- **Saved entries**
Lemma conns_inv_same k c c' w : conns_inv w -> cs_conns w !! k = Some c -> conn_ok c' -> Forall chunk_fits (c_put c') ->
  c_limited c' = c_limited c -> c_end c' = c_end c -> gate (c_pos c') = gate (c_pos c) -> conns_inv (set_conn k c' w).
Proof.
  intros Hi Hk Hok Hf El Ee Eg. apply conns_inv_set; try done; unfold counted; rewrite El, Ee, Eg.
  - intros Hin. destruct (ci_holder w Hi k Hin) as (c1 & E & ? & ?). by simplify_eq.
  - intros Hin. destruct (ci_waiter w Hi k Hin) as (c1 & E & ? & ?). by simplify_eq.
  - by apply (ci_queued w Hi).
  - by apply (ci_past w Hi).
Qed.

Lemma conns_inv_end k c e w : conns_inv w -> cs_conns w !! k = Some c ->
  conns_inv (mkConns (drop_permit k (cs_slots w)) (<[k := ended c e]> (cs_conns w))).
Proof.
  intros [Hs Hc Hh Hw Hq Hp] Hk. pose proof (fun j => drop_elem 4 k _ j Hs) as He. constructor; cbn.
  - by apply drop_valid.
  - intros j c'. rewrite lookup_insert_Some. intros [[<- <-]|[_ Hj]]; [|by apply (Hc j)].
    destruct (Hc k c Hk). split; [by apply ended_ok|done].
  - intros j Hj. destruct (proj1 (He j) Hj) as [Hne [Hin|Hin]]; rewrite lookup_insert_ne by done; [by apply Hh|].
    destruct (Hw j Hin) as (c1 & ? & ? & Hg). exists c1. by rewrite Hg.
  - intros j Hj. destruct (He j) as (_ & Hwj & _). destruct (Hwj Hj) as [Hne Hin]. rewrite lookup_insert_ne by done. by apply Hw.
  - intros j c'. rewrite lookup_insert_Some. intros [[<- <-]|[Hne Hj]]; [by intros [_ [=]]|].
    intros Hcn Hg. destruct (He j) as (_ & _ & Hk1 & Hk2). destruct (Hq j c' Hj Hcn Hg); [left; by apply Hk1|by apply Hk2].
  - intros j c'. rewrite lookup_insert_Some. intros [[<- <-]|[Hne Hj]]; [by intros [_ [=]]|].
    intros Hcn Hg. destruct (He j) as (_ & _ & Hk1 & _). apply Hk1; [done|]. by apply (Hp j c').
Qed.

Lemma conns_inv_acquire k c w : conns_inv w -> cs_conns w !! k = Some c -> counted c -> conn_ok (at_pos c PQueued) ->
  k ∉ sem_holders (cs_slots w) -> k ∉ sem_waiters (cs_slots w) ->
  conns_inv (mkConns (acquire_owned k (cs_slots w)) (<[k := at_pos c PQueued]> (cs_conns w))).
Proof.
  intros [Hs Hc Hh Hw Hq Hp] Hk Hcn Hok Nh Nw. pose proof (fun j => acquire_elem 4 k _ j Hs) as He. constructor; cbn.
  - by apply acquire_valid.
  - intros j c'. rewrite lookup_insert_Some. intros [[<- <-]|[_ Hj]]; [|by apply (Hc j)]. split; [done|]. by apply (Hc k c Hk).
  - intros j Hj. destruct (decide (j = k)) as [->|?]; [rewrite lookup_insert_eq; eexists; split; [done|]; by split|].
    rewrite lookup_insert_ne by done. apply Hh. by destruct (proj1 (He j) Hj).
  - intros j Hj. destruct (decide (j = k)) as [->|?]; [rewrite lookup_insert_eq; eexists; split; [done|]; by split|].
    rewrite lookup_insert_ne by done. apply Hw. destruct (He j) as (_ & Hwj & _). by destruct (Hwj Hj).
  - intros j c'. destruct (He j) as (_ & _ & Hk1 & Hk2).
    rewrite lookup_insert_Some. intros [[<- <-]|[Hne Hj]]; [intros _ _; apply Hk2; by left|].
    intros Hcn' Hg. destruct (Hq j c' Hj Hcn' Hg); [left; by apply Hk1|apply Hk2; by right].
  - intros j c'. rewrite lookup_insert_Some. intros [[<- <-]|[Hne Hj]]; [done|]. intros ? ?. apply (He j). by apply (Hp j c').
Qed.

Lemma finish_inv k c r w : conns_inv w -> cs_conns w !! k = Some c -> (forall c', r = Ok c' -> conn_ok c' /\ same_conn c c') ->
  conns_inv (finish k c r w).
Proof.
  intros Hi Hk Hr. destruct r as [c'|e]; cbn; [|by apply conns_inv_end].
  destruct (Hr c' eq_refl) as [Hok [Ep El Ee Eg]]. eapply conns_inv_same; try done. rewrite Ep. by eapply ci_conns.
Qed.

- **Exercise description**
Exactly as written above, copy every line.

- **Answer box**
Lemma conns_inv_same k c c' w : conns_inv w -> cs_conns w !! k = Some c -> conn_ok c' -> Forall chunk_fits (c_put c') ->
  c_limited c' = c_limited c -> c_end c' = c_end c -> gate (c_pos c') = gate (c_pos c) -> conns_inv (set_conn k c' w).
Proof.
  intros Hi Hk Hok Hf El Ee Eg. apply conns_inv_set; try done; unfold counted; rewrite El, Ee, Eg.
  - intros Hin. destruct (ci_holder w Hi k Hin) as (c1 & E & ? & ?). by simplify_eq.
  - intros Hin. destruct (ci_waiter w Hi k Hin) as (c1 & E & ? & ?). by simplify_eq.
  - by apply (ci_queued w Hi).
  - by apply (ci_past w Hi).
Qed.

Lemma conns_inv_end k c e w : conns_inv w -> cs_conns w !! k = Some c ->
  conns_inv (mkConns (drop_permit k (cs_slots w)) (<[k := ended c e]> (cs_conns w))).
Proof.
  intros [Hs Hc Hh Hw Hq Hp] Hk. pose proof (fun j => drop_elem 4 k _ j Hs) as He. constructor; cbn.
  - by apply drop_valid.
  - intros j c'. rewrite lookup_insert_Some. intros [[<- <-]|[_ Hj]]; [|by apply (Hc j)].
    destruct (Hc k c Hk). split; [by apply ended_ok|done].
  - intros j Hj. destruct (proj1 (He j) Hj) as [Hne [Hin|Hin]]; rewrite lookup_insert_ne by done; [by apply Hh|].
    destruct (Hw j Hin) as (c1 & ? & ? & Hg). exists c1. by rewrite Hg.
  - intros j Hj. destruct (He j) as (_ & Hwj & _). destruct (Hwj Hj) as [Hne Hin]. rewrite lookup_insert_ne by done. by apply Hw.
  - intros j c'. rewrite lookup_insert_Some. intros [[<- <-]|[Hne Hj]]; [by intros [_ [=]]|].
    intros Hcn Hg. destruct (He j) as (_ & _ & Hk1 & Hk2). destruct (Hq j c' Hj Hcn Hg); [left; by apply Hk1|by apply Hk2].
  - intros j c'. rewrite lookup_insert_Some. intros [[<- <-]|[Hne Hj]]; [by intros [_ [=]]|].
    intros Hcn Hg. destruct (He j) as (_ & _ & Hk1 & _). apply Hk1; [done|]. by apply (Hp j c').
Qed.

Lemma conns_inv_acquire k c w : conns_inv w -> cs_conns w !! k = Some c -> counted c -> conn_ok (at_pos c PQueued) ->
  k ∉ sem_holders (cs_slots w) -> k ∉ sem_waiters (cs_slots w) ->
  conns_inv (mkConns (acquire_owned k (cs_slots w)) (<[k := at_pos c PQueued]> (cs_conns w))).
Proof.
  intros [Hs Hc Hh Hw Hq Hp] Hk Hcn Hok Nh Nw. pose proof (fun j => acquire_elem 4 k _ j Hs) as He. constructor; cbn.
  - by apply acquire_valid.
  - intros j c'. rewrite lookup_insert_Some. intros [[<- <-]|[_ Hj]]; [|by apply (Hc j)]. split; [done|]. by apply (Hc k c Hk).
  - intros j Hj. destruct (decide (j = k)) as [->|?]; [rewrite lookup_insert_eq; eexists; split; [done|]; by split|].
    rewrite lookup_insert_ne by done. apply Hh. by destruct (proj1 (He j) Hj).
  - intros j Hj. destruct (decide (j = k)) as [->|?]; [rewrite lookup_insert_eq; eexists; split; [done|]; by split|].
    rewrite lookup_insert_ne by done. apply Hw. destruct (He j) as (_ & Hwj & _). by destruct (Hwj Hj).
  - intros j c'. destruct (He j) as (_ & _ & Hk1 & Hk2).
    rewrite lookup_insert_Some. intros [[<- <-]|[Hne Hj]]; [intros _ _; apply Hk2; by left|].
    intros Hcn' Hg. destruct (Hq j c' Hj Hcn' Hg); [left; by apply Hk1|apply Hk2; by right].
  - intros j c'. rewrite lookup_insert_Some. intros [[<- <-]|[Hne Hj]]; [done|]. intros ? ?. apply (He j). by apply (Hp j c').
Qed.

Lemma finish_inv k c r w : conns_inv w -> cs_conns w !! k = Some c -> (forall c', r = Ok c' -> conn_ok c' /\ same_conn c c') ->
  conns_inv (finish k c r w).
Proof.
  intros Hi Hk Hr. destruct r as [c'|e]; cbn; [|by apply conns_inv_end].
  destruct (Hr c' eq_refl) as [Hok [Ep El Ee Eg]]. eapply conns_inv_same; try done. rewrite Ep. by eapply ci_conns.
Qed.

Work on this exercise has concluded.